#### Stored data entries:
........

Lemma load_passenger_manifest_fail_fast_witness :
  exists s',
    load_passenger_manifest
      [Passenger.make 0 1 (-3) 20%Z; Passenger.make 1 0 (-2) 30%Z;
       Passenger.make 0 2 (-1) 50%Z] Scenario.service = (s', Raise KeyError) /\
    manifest_loaded Scenario.service s' [Passenger.make 0 1 (-3) 20%Z].
Proof.
  destruct (load_passenger_manifest_fail_fast Scenario.service
    [Passenger.make 0 1 (-3) 20%Z; Passenger.make 1 0 (-2) 30%Z;
     Passenger.make 0 2 (-1) 50%Z]) as (_ & _ & Hstop & _).
  apply (Hstop [Passenger.make 0 1 (-3) 20%Z] (Passenger.make 1 0 (-2) 30%Z)
               [Passenger.make 0 2 (-1) 50%Z]).
  - reflexivity.
  - intros q [<-|[]]. reflexivity.
  - reflexivity.
Defined.

(** ** The legs of an OD *)

Section ODLegs.
Context {R : Type}.

Lemma _legs_first_split (o : Station) (it : list Leg.t) :
  (Forall (fun l => Leg.origin l <> o) it /\ _legs_first o it = ([], [])) \/
  (exists pre leg rest,
     it = pre ++ leg :: rest /\
     Forall (fun l => Leg.origin l <> o) pre /\
     Leg.origin leg = o /\
     _legs_first o it = ([leg], rest)).
Proof.
  induction it as [|l it IH]; simpl.
  - left. split; [constructor|reflexivity].
  - destruct (py_eqb (Leg.origin l) o) eqn:E.
    + apply py_eqb_eq in E. right. exists [], l, it. repeat split; auto.
    + apply py_eqb_neq in E.
      destruct IH as [[Hall Hrun]|(pre & leg & rest & -> & Hpre & Ho & Hrun)].
      * left. split; [constructor; assumption|assumption].
      * right. exists (l :: pre), leg, rest. repeat split; auto.
Qed.

Lemma _legs_second_split (d : Station) (it : list Leg.t) :
  exists post,
    it = _legs_second d it ++ post /\
    Forall (fun l => Leg.origin l <> d) (_legs_second d it) /\
    (post = [] \/ exists l post', post = l :: post' /\ Leg.origin l = d).
Proof.
  induction it as [|l it IH]; simpl.
  - exists []. repeat split; auto.
  - destruct (py_eqb (Leg.origin l) d) eqn:E.
    + apply py_eqb_eq in E. exists (l :: it). repeat split; eauto.
    + apply py_eqb_neq in E. destruct IH as (post & Hit & Hall & Hpost).
      exists post. repeat split; auto. simpl. now rewrite <- Hit.
Qed.

Lemma _legs_first_index (o : Station) (it : list Leg.t) :
  match first_origin_index o it with
  | None => _legs_first o it = ([], [])
  | Some i => exists leg, skipn i it = leg :: skipn (S i) it /\
                          _legs_first o it = ([leg], skipn (S i) it)
  end.
Proof.
  induction it as [|l it IH]; simpl; [reflexivity|].
  change (py_eqb (Leg.origin l) o) with (Nat.eqb (Leg.origin l) o).
  destruct (Nat.eqb (Leg.origin l) o).
  - exists l. split; reflexivity.
  - destruct (first_origin_index o it) as [i|]; simpl; exact IH.
Qed.

Lemma _legs_second_index (d : Station) (it : list Leg.t) :
  _legs_second d it =
  match first_origin_index d it with
  | None => it
  | Some n => firstn n it
  end.
Proof.
  induction it as [|l it IH]; simpl; [reflexivity|].
  change (py_eqb (Leg.origin l) d) with (Nat.eqb (Leg.origin l) d).
  destruct (Nat.eqb (Leg.origin l) d); [reflexivity|].
  rewrite IH. destruct (first_origin_index d it); reflexivity.
Qed.
(** * beets: glue between metadata sources and the matching logic

    A shallow embedding of [beets/autotag/hooks.py]: the [Distance]
    penalty accumulator, the string distance [string_dist], the
    aggregation of candidate sources and the candidate records
    [AlbumInfo] / [TrackInfo].

    Conventions of the embedding.
    - A Python [float] (and an [int] mixed with floats) is an exact
      rational of [Q]; the float comparison [==] is [Qeq_bool].  The
      development is about the arithmetic the code performs, not about
      the rounding of IEEE doubles.
    - A Python exception is a constructor of [exn]; code that can raise
      returns a [result].  A method that mutates [self] is a function
      from the state before to the outcome and the state after, so that
      what an aborted call leaves behind can be stated.
    - A [dict] that the code iterates over is an association list in
      insertion order (Python dicts keep it); a dict that is only looked
      up is a [gmap]. *)

From Stdlib Require Import List String Ascii ZArith QArith Lia Lqa Bool.
From Stdlib Require Import Permutation Sorted OrdersEx.
From stdpp Require Import gmap strings.
Import ListNotations.

Open Scope Q_scope.
Open Scope string_scope.
Open Scope list_scope.

(** ** Exceptions and results *)

Inductive exn : Type :=
| ValueError
| KeyError (key : string)
| TypeError
| AttributeError
| MusicBrainzAPIError
| OtherError (name : string).

Inductive result (A : Type) : Type :=
| Ok (a : A)
| Raise (e : exn).

Arguments Ok {A} a.
Arguments Raise {A} e.

Definition rbind {A B} (r : result A) (k : A -> result B) : result B :=
  match r with
  | Ok a => k a
  | Raise e => Raise e
  end.

Declare Scope result_scope.
Delimit Scope result_scope with result.
Notation "'let*' x ':=' r 'in' k" := (rbind r (fun x => k))
  (at level 10, x name, r at level 100, k at level 200) : result_scope.
Open Scope result_scope.

(** ** Python numbers as rationals *)

(** [bool(x)] of a float: false exactly for zero. *)
Definition truthy (x : Q) : bool := negb (Qeq_bool x 0).

Definition Qltb (x y : Q) : bool := negb (Qle_bool y x).

(** The builtin [sum] of a list of floats. *)
Definition sum (l : list Q) : Q := fold_left Qplus l 0.

(** [float(len(l))]. *)
Definition len {A} (l : list A) : Q := inject_Z (Z.of_nat (length l)).

(** [max(a, b)] of two floats: the first of the largest. *)
Definition pymax (a b : Q) : Q := if Qltb a b then b else a.

(** [min(a, b)] of two floats: the first of the smallest. *)
Definition pymin (a b : Q) : Q := if Qltb b a then b else a.

(** ** String distance *)

(** The text functions of libraries that [hooks.py] calls and that work
    from Unicode tables or the regular-expression engine.  The code is
    verified for every behaviour of them. *)
Class TextOps : Type := {
  (** [unidecode.unidecode]: transliteration to ASCII. *)
  unidecode : string -> string;
  (** [beets.util.as_string]. *)
  as_string : string -> string;
  (** [str.lower]. *)
  str_lower : string -> string;
  (** [re.sub(pattern, repl, string)], the pattern given by its source. *)
  re_sub : string -> string -> string -> string
}.

(** [jellyfish.levenshtein_distance]: the number of insertions,
    deletions and substitutions, by the defining recurrence. *)
Fixpoint levenshtein_list (s : list ascii) : list ascii -> nat :=
  fix inner (t : list ascii) : nat :=
    match s, t with
    | [], _ => length t
    | _, [] => length s
    | a :: s', b :: t' =>
        Nat.min (Nat.min (S (levenshtein_list s' t)) (S (inner t')))
                ((if Ascii.eqb a b then 0 else 1) + levenshtein_list s' t')
    end.

Definition levenshtein_distance (s t : string) : nat :=
  levenshtein_list (list_ascii_of_string s) (list_ascii_of_string t).

(** [s.endswith(suffix)]. *)
Definition endswith (s suffix : string) : bool :=
  Nat.leb (String.length suffix) (String.length s)
  && String.eqb
       (substring (String.length s - String.length suffix)
          (String.length suffix) s)
       suffix.

(** [s[:-n]] for a positive [n]. *)
Definition drop_last (n : nat) (s : string) : string :=
  substring 0 (String.length s - n) s.
Definition getScoreColor (score : number) : string :=
  if geb score (of_Z 90) then "text-green-600"
  else if geb score (of_Z 80) then "text-green-500"
  else if geb score (of_Z 70) then "text-yellow-600"
  else if geb score (of_Z 60) then "text-orange-600"
  else "text-red-600".

Definition getScoreBg (score : number) : string :=
  if geb score (of_Z 90) then "bg-green-50 border-green-200"
  else if geb score (of_Z 80) then "bg-green-50 border-green-200"
  else if geb score (of_Z 70) then "bg-yellow-50 border-yellow-200"
  else if geb score (of_Z 60) then "bg-orange-50 border-orange-200"
  else "bg-red-50 border-red-200".

Definition getScoreGrade (score : number) : string :=
  if geb score (of_Z 90) then "A+"
  else if geb score (of_Z 80) then "A"
  else if geb score (of_Z 70) then "B"
  else if geb score (of_Z 60) then "C"
  else if geb score (of_Z 50) then "D"
  else "F".

End Presentation.

(* ================================================================== *)
(** * The cleaning steps offered for a table *)
(* ================================================================== *)

(** [analyzeDataAndCreateSteps]: the list handed to [setCleaningSteps].
    The display-only fields of a step (its description, icon, colours and
    preview rows) are not part of [CleaningStep] and are left out. *)
Module StepBuilder.
(** * gistapi: searching a user's gists with a regular expression

    A shallow embedding of [gistapi/gistapi.py]: the gist fetcher
    [get_gist], the paginated lister [gists_for_user], the aggregator
    [get_gist_files_content] and the orchestrator [search], followed by
    the properties of the specification that concern them.

    Python values decoded from JSON are modelled by [json]; exceptions
    and the two pieces of state the module has (the outbound requests it
    performs, and the list object created for the default argument
    [data=[]] of [gists_for_user]) are threaded through a small monad. *)

From Stdlib Require Import ZArith Ascii String.
From stdpp Require Import base strings list gmap.

Open Scope Z_scope.
Open Scope string_scope.
Open Scope list_scope.

(** ** Decoded JSON values

    A Python [dict] keeps its keys in insertion order, and the source
    depends on it ([list(post_data.keys())], [files.values()]), so a
    mapping is an association list.  The decoder never produces the same
    key twice; nothing below needs that invariant.  Numbers are the
    integers; a non-integer number is not represented. *)

#[local] Set Warnings "-register-all".
Lemma api_run_safe {W : Type} (h : handler W) (calls : list api_call) :
  rx_burst_bounded h ->
  forall w g,
    batch_size_ok g ->
    wp h (api_run calls g) w
       (fun o _ tr =>
          Forall (fun n => 1 <= n <= MAX_PKT_BURST) (observe rx_burst_size tr)
          /\ match o with
             | Done g' => batch_size_ok g'
             | Undefined u => u <> BufsOutOfBounds
             end).
Proof.
  intros Hrx. induction calls as [| a calls IH]; intros w g Hbs.
  - cbn [api_run wp]. split; [constructor | exact Hbs].
  - cbn [api_run]. apply wp_bind.
    eapply wp_weaken; [| apply api_step_safe; assumption].
    intros [g' | u] w' tr [Hsize Hpost].
    + eapply wp_weaken; [| apply IH; exact Hpost].
      intros o w2 tr2 [Hsize2 Hpost2]. split; [| exact Hpost2].
      rewrite observe_app. apply Forall_app. split; assumption.
    + split; assumption.
Qed.

(** C10: the batch size of the session is 32 before any call and lies in
    [1, 32] after every sequence of calls into the library (initialisations,
    captures, statistics queries, cleanups) and deliveries of a signal;
    a successful initialisation establishes it from any session.  Against a
    driver whose burst receive honours its bound, every burst receive issued
    along the way asks for between 1 and 32 frames, and no step indexes the
    32-slot mbuf array out of bounds. *)
Theorem batch_size_invariant :
  forall (W : Type) (h : handler W) (w : W) (calls : list api_call),
    rx_burst_bounded h ->
    let r := run h (api_run calls initial_globals) w in
    g_batch_size initial_globals = MAX_PKT_BURST
    /\ (forall g', result r = Done g' -> 1 <= g_batch_size g' <= MAX_PKT_BURST)
    /\ Forall (fun nb_pkts => 1 <= nb_pkts <= MAX_PKT_BURST)
              (observe rx_burst_size (trace r))
    /\ result r <> Undefined BufsOutOfBounds
    /\ (forall port cores batch_size g ret g',
           result (run h (dpdk_init port cores batch_size g) w)
           = Done (ret, g') ->
           ret = 0 ->
           1 <= g_batch_size g' <= MAX_PKT_BURST).
Proof.
  intros W h w calls Hrx. cbv zeta.
  assert (Hinit : batch_size_ok initial_globals)
    by (vm_compute; split; discriminate).
  pose proof (api_run_safe h calls Hrx w initial_globals Hinit) as H.
  apply wp_run in H. destruct H as [Hsize Hpost].
  split; [reflexivity | split; [| split; [exact Hsize | split]]].
  - intros g' Hrun. rewrite Hrun in Hpost. exact Hpost.
  - intros Hrun. rewrite Hrun in Hpost. apply Hpost. reflexivity.
  - intros port cores batch_size g ret g' Hrun Hret.
    pose proof (dpdk_init_paths h w port cores batch_size g) as Hpaths.
    apply wp_run in Hpaths.
    destruct Hpaths as (ret' & g'' & Hrun' & Hcases & _).
    rewrite Hrun in Hrun'. injection Hrun' as <- <-.
    destruct Hcases as [[H _] | [[H _] | [_ [pool ->]]]]; [lia | lia |].
    apply clamp_batch_size_range.
Qed.
(** * xtraq, [tools/find_unresolved_json.py]: the scan for unresolved [Name] nodes

    The script walks every [*.json] snapshot under [debug/.xtraq], parses it,
    and lists the places where an object that holds nothing but a [Name] key
    sits below a [Columns] or [Parameters] key.  This file embeds the script
    (the recursive [visit], the module-level driver loop and the report) and
    proves what the design notes say about it. *)

From Stdlib Require Import String Ascii ZArith List Bool Lia DecimalString.
From stdpp Require Import base option list strings gmap.
Import ListNotations.

Local Open Scope string_scope.
Local Open Scope list_scope.

(** ** Parsed documents

    What [json.load] hands back: [None], [bool], [int], [float], [str], [list]
    and [dict] with [str] keys.  A [dict] keeps its items in insertion order,
    which is the order [items()] yields, so it is an association list here.
    A [float] is kept as the text [str] gives for it: [visit] does nothing
    else with one.  Text is a [string] with one character for each code
    point, so the documents here are those whose text stays below code
    point 256. *)

#[local] Unset Elimination Schemes.
Inductive json : Type :=
| JNone
| JBool (b : bool)
| JInt (n : Z)
| JFloat (text : string)
| JStr (s : string)
| JList (node_list : list json)
| JDict (node_dict : list (string * json)).
#[local] Set Elimination Schemes.

(** ** Python's [str] and [repr] on parsed documents *)

(** [str(n)] for an [int]: decimal digits, a leading minus sign when negative. *)
Definition str_int (n : Z) : string := NilZero.string_of_int (Z.to_int n).
Lemma C6_batches_witness :
  run (for_symbols env_AB (new ["A"; "B"] "ua") (mkdate 2024 5 4)
         (mkdate 2024 11 4) ["A"; "B"] [])
  = Ok (cleaned_B ++ cleaned_A)
  /\ run (__init__ env_AB ["A"; "B"] "ua")
     = frame_of env_AB (cleaned_B ++ cleaned_A)
  /\ run (__init__ env_AB ["A"; "B"] "ua")
     = Ok (mkframe [VInt 0; VInt 1; VInt 2]
            [ ("date", [ VDate (mkdate 2024 11 1); VDate (mkdate 2024 11 1);
                         VDate (mkdate 2024 10 31) ]);
              ("close", [ VFloat (double_of_decimal false 4510 (-2));
                          VFloat (double_of_decimal false 123456 (-2));
                          VFloat (double_of_decimal false 122840 (-2)) ]);
              ("volume", [ VInt 1000200; VInt 12345; VInt 9870 ]);
              ("open", [ VFloat (double_of_decimal false 4490 (-2));
                         VFloat (double_of_decimal false 123000 (-2));
                         VFloat (double_of_decimal false 122500 (-2)) ]);
              ("high", [ VFloat (double_of_decimal false 4550 (-2));
                         VFloat (double_of_decimal false 124010 (-2));
                         VFloat (double_of_decimal false 123100 (-2)) ]);
              ("low", [ VFloat (double_of_decimal false 4480 (-2));
                        VFloat (double_of_decimal false 122995 (-2));
                        VFloat (double_of_decimal false 122450 (-2)) ]);
              ("symbol", [ VStr "B"; VStr "A"; VStr "A" ]) ]).
Proof.
  assert (H : forall i symbol batch,
             nth_error ["A"; "B"] i = Some symbol ->
             nth_error [cleaned_A; cleaned_B] i = Some batch ->
             fetched env_AB (new ["A"; "B"] "ua") (mkdate 2024 5 4)
                     (today env_AB) i symbol batch).
  { intros i symbol batch Hs Hb.
    destruct i as [| [| i]]; simpl in Hs, Hb.
    - injection Hs as <-. injection Hb as <-.
      exists (ok_response (quote_body rows_A)), rows_A.
      repeat split; reflexivity.
    - injection Hs as <-. injection Hb as <-.
      exists (ok_response (quote_body rows_B)), rows_B.
      repeat split; reflexivity.
    - destruct i; discriminate Hs. }
  destruct (C6_batches_in_reverse_symbol_order env_AB ["A"; "B"] "ua"
              (mkdate 2024 5 4) [cleaned_A; cleaned_B] eq_refl eq_refl H)
    as (A & B & C).
  split; [exact A |]. split; [exact B |].
  assert (Hplain : forall k,
             In k ["date"; "close"; "volume"; "open"; "high"; "low";
                   "symbol"] ->
             plain_column (map (cell k) records_BA)).
  { intros k Hk. simpl in Hk.
    destruct Hk as [<- | [<- | [<- | [<- | [<- | [<- | [<- | []]]]]]]].
    - left. repeat constructor; eexists; reflexivity.
    - right. left. repeat constructor; eexists; reflexivity.
    - right. right.
      repeat constructor; eexists;
        (split; [reflexivity | vm_compute; split; discriminate]).
    - right. left. repeat constructor; eexists; reflexivity.
    - right. left. repeat constructor; eexists; reflexivity.
    - right. left. repeat constructor; eexists; reflexivity.
    - left. repeat constructor; eexists; reflexivity. }
  assert (Hnd : NoDup ["date"; "close"; "volume"; "open"; "high"; "low";
                       "symbol"]).
  { repeat constructor; simpl; intuition discriminate. }
  assert (Hkeys : Forall (fun r => map fst r
                          = ["date"; "close"; "volume"; "open"; "high";
                             "low"; "symbol"]) records_BA).
  { repeat constructor. }
  assert (Hne : records_BA <> []) by discriminate.
  exact (C records_BA
           ["date"; "close"; "volume"; "open"; "high"; "low"; "symbol"]
           [ VDate (mkdate 2024 11 1); VDate (mkdate 2024 11 1);
             VDate (mkdate 2024 10 31) ]
           eq_refl Hne Hnd (or_introl eq_refl) Hkeys Hplain eq_refl).
Defined.
(** * Cart synchronisation engine of the storefront template

    A shallow embedding of the cart logic of the storefront template:
    [ShopifyStorefront] (shopify-api.js: [query], [isVariantAvailable]),
    the demo of the inventory rules ([ShopifyStorefrontDemo]), the
    application class [MultiStoreApp] (product cards, reconciliation,
    persistence, validation, checkout) and the cart of
    [ShopifyIntegration] (its initialisation, [graphQL] and the cart
    mutations).

    JavaScript values are embedded as a JSON-like inductive type; property
    reads on [null]/[undefined] raise [TypeError] as in the language.
    Asynchronous methods are embedded in continuation-passing style: a
    method runs until its next [await] and returns the suspended
    continuation. *)

From Stdlib Require Import QArith Ascii Lqa.
From stdpp Require Import gmap strings list pretty.

Set Warnings "-register-all".
Open Scope string_scope.

(** ** JavaScript values *)

(** Numbers are exact rationals plus [NaN]; binary rounding, infinities
    and the sign of zero are outside the model. *)
Inductive number :=
| Num (q : Q)
| NaN.

Inductive value :=
| VUndefined
| VNull
| VBool (b : bool)
| VNum (n : number)
| VStr (s : string)
| VArr (elems : list value) (named : list (string * value))
| VObj (fields : list (string * value)).

Inductive error :=
| TypeError (msg : string)
| SyntaxError (msg : string)
| Error (msg : string).

Definition message (e : error) : string :=
  match e with
  | TypeError m | SyntaxError m | Error m => m
  end.

Inductive outcome (A : Type) :=
| Return (a : A)
| Throw (e : error).
Arguments Return {A} a.
Arguments Throw {A} e.

Definition obind {A B} (o : outcome A) (k : A → outcome B) : outcome B :=
  match o with
  | Return a => k a
  | Throw e => Throw e
  end.

Declare Scope js_scope.
Delimit Scope js_scope with js.
Notation "'let!' x := o 'in' k" := (obind o (fun x => k))
  (at level 10, x name, o at level 100, k at level 200) : js_scope.
Open Scope js_scope.

(** [array.map(f)] with a callback that may throw: left to right, the
    first exception aborts the traversal. *)
Fixpoint array_map {A B} (f : A → outcome B) (l : list A) : outcome (list B) :=
  match l with
  | [] => Return []
  | x :: l' =>
      let! y := f x in
      let! ys := array_map f l' in
      Return (y :: ys)
  end.

Definition num_ltb (a b : number) : bool :=
  match a, b with
  | Num x, Num y => negb (Qle_bool y x)
  | _, _ => false
  end.

Definition num_eqb (a b : number) : bool :=
  match a, b with
  | Num x, Num y => Qeq_bool x y
  | _, _ => false
  end.

Definition num_add (a b : number) : number :=
  match a, b with
  | Num x, Num y => Num (x + y)
  | _, _ => NaN
  end.

Definition num_sub (a b : number) : number :=
  match a, b with
  | Num x, Num y => Num (x - y)
  | _, _ => NaN
  end.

........

Scan the records for the word "Hinit" and copy every line where it is found.

  assert (Hinit : batch_size_ok initial_globals)
  pose proof (api_run_safe h calls Hrx w initial_globals Hinit) as H.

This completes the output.